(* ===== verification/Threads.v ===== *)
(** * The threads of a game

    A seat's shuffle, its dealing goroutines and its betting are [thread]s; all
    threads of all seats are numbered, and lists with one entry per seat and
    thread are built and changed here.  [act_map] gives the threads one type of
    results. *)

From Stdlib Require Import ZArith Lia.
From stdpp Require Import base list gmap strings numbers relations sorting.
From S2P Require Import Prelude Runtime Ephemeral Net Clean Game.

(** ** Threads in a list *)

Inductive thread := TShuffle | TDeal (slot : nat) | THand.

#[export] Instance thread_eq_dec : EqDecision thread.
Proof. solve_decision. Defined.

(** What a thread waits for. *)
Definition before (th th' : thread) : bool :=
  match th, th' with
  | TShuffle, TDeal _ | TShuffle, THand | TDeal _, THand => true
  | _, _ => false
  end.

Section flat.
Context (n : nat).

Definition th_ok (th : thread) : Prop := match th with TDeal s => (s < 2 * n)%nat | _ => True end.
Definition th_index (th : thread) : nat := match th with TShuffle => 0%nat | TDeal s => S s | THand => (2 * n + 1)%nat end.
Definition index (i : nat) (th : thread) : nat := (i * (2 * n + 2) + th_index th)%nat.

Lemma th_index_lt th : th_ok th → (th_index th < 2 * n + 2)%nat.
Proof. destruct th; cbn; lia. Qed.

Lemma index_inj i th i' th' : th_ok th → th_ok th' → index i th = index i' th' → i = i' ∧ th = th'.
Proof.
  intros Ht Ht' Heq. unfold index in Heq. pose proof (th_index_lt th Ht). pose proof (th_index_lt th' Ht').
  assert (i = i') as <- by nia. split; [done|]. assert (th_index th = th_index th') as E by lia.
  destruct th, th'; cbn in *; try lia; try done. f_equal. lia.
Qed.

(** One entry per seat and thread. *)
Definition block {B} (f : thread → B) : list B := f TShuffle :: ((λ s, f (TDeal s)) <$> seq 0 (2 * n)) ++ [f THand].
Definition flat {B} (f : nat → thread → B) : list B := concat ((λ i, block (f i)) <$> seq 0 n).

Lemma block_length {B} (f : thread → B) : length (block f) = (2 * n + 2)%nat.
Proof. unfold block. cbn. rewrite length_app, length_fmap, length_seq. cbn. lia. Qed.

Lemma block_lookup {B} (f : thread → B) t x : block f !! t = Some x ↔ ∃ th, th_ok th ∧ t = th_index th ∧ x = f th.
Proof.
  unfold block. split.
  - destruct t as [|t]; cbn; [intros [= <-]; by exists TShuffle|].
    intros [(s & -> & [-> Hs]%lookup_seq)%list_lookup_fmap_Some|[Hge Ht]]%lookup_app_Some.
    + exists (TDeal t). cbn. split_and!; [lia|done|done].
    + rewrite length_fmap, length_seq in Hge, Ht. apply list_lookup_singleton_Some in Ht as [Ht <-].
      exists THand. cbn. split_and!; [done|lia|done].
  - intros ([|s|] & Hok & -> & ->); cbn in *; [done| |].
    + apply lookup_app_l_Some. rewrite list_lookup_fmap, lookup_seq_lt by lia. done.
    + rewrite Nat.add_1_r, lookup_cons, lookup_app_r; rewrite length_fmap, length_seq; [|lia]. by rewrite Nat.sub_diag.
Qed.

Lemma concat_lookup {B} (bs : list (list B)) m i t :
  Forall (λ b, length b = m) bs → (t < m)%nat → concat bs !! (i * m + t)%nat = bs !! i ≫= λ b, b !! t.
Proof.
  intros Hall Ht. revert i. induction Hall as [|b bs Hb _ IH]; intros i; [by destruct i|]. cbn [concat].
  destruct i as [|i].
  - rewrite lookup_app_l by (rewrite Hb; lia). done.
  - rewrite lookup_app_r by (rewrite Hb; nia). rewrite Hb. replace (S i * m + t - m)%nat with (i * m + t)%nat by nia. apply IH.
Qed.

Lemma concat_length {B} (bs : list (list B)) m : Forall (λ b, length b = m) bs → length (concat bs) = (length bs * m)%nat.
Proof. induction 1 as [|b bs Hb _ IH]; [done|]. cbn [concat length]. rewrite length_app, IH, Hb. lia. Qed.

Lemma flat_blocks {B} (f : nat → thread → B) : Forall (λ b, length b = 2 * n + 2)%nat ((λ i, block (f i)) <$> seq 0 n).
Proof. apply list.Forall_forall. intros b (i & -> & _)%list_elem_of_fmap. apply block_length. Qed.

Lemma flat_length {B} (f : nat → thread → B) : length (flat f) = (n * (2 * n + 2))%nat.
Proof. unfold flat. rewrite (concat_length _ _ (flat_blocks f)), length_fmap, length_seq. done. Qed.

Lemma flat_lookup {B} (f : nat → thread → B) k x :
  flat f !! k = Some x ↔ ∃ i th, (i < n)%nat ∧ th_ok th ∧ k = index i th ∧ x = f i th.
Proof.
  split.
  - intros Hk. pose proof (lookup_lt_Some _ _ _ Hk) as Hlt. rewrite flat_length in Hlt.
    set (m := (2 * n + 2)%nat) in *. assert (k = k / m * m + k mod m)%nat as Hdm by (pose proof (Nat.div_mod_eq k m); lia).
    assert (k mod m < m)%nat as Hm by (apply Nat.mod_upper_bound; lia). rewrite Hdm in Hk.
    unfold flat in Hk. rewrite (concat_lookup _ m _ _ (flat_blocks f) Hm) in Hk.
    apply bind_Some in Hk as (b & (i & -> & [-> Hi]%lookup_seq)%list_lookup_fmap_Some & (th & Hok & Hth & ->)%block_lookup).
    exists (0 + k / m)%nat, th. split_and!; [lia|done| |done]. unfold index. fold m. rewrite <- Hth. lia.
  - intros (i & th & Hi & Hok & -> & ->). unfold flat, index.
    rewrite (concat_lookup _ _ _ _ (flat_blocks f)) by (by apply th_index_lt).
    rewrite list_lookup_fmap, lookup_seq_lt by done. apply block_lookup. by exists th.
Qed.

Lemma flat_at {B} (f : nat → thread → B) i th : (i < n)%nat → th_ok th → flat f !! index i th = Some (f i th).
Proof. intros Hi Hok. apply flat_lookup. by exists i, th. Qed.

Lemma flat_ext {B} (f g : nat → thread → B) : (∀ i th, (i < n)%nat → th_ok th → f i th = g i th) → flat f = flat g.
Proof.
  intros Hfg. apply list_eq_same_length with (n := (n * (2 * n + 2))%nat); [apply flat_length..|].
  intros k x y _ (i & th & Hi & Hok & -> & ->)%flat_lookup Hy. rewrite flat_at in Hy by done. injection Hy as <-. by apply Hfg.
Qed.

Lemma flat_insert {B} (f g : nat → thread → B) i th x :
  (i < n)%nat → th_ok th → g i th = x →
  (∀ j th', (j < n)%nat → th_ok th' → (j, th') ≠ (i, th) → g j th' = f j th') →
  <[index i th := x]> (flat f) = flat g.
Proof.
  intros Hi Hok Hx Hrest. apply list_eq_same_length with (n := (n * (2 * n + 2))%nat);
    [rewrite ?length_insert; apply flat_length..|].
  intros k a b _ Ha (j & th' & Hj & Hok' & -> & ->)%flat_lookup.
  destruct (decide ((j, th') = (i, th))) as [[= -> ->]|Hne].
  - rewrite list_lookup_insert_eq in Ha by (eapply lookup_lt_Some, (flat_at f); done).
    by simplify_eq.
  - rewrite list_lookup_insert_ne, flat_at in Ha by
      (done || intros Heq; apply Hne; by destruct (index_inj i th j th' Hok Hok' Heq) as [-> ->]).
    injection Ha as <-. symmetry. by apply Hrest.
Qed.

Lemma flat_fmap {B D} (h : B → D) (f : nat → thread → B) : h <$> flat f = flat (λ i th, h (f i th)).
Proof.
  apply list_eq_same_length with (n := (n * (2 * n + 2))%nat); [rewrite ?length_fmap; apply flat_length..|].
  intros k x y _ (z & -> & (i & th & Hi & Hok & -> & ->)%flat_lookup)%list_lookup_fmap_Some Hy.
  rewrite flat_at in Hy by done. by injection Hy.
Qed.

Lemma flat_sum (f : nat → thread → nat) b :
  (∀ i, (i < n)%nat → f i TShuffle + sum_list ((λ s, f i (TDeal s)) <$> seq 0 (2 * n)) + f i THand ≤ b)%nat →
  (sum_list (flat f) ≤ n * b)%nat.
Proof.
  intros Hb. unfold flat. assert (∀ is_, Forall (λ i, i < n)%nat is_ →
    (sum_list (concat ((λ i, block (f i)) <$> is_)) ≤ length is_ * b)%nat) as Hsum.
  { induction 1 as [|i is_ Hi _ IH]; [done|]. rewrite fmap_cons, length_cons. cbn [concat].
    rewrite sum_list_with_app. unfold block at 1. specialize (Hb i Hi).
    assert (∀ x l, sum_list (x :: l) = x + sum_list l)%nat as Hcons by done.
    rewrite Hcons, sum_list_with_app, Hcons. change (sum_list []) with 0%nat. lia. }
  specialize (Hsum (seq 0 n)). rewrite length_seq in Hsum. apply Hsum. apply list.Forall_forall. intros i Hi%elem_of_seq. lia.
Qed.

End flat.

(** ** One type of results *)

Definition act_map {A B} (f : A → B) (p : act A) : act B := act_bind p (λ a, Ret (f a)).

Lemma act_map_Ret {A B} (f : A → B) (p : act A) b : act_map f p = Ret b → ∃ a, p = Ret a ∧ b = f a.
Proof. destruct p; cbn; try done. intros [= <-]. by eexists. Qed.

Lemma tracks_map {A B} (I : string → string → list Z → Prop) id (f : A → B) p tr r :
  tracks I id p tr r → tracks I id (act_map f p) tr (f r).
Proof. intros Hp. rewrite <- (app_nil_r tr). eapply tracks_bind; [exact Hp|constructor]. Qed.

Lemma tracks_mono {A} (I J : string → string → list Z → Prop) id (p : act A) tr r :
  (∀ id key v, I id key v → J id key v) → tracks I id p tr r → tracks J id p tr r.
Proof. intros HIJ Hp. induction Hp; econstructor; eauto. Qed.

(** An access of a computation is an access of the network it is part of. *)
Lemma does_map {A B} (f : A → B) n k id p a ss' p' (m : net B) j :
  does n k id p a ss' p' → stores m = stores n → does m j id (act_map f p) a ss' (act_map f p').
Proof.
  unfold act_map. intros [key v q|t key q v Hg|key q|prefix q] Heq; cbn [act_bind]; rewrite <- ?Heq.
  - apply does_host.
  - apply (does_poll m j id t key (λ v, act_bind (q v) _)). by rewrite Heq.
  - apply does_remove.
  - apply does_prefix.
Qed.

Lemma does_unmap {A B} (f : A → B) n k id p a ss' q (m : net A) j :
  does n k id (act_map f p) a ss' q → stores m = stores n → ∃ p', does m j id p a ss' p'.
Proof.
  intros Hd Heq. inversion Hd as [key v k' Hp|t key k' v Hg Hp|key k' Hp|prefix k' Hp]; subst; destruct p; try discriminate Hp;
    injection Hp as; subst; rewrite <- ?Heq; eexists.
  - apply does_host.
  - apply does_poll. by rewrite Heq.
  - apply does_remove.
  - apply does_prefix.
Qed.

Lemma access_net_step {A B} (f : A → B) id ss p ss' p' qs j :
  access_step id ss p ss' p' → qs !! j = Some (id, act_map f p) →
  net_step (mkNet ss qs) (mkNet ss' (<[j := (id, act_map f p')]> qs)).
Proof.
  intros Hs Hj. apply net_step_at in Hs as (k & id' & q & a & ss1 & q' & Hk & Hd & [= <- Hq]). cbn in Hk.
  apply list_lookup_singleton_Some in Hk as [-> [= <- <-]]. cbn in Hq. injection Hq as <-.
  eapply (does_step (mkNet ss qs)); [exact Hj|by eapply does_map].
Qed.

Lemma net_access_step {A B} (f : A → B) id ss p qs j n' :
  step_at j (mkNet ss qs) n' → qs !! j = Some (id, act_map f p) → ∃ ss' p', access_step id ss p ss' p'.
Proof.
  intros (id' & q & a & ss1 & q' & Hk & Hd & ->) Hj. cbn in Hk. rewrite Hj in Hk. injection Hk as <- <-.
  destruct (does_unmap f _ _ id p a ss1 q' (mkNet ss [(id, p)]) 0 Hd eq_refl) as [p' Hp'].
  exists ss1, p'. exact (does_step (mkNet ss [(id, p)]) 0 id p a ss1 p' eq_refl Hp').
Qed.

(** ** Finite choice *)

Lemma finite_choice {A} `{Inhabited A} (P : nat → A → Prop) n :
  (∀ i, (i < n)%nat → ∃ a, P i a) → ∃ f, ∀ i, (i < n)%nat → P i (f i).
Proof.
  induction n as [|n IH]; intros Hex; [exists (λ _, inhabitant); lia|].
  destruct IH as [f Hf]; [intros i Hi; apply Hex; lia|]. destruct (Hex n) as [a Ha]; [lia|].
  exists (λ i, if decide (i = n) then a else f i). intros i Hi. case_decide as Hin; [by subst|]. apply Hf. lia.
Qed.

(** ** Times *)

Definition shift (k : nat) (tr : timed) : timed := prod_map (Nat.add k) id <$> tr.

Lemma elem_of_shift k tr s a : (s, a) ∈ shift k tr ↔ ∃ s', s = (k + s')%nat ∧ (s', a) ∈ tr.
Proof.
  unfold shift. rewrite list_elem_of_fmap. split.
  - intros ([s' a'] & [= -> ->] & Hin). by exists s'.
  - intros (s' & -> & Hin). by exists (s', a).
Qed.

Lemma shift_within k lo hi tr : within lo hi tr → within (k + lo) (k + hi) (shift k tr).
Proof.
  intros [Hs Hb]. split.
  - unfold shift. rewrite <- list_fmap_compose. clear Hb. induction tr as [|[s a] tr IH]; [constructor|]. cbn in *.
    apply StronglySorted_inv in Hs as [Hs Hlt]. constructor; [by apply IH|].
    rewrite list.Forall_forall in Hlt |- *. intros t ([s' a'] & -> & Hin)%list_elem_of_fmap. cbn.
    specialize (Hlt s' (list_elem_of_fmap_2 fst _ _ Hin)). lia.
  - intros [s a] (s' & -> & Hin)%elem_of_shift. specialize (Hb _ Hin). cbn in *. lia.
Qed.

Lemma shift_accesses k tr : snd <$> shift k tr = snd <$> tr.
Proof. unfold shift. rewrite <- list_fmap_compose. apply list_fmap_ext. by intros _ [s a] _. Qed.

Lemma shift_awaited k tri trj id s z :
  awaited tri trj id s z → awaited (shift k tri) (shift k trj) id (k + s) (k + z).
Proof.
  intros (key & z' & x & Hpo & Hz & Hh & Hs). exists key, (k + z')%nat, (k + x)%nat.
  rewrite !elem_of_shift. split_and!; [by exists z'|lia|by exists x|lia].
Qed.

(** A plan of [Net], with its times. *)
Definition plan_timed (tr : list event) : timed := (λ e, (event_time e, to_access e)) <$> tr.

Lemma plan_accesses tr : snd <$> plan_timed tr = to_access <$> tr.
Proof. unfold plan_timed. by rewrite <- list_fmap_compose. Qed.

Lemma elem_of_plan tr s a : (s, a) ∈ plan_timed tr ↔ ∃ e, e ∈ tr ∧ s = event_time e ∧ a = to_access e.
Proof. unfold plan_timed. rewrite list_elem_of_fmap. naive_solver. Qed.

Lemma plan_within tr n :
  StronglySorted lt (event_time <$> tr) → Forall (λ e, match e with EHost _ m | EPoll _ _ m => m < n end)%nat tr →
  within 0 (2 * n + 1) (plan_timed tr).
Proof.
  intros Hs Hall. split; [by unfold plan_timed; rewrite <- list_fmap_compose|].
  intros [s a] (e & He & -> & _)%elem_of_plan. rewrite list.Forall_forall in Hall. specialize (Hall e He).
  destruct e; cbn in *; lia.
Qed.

## DIRECTIONS FOR THIS TASK
Print exactly the lines above, between the one holding "rewrite flat_at in Hy by done. by" and the one holding "(sum_list (concat ((λ", inclusive, and nothing besides.

## EXERCISE OUTPUT
  rewrite flat_at in Hy by done. by injection Hy.
Qed.

Lemma flat_sum (f : nat → thread → nat) b :
  (∀ i, (i < n)%nat → f i TShuffle + sum_list ((λ s, f i (TDeal s)) <$> seq 0 (2 * n)) + f i THand ≤ b)%nat →
  (sum_list (flat f) ≤ n * b)%nat.
Proof.
  intros Hb. unfold flat. assert (∀ is_, Forall (λ i, i < n)%nat is_ →
    (sum_list (concat ((λ i, block (f i)) <$> is_)) ≤ length is_ * b)%nat) as Hsum.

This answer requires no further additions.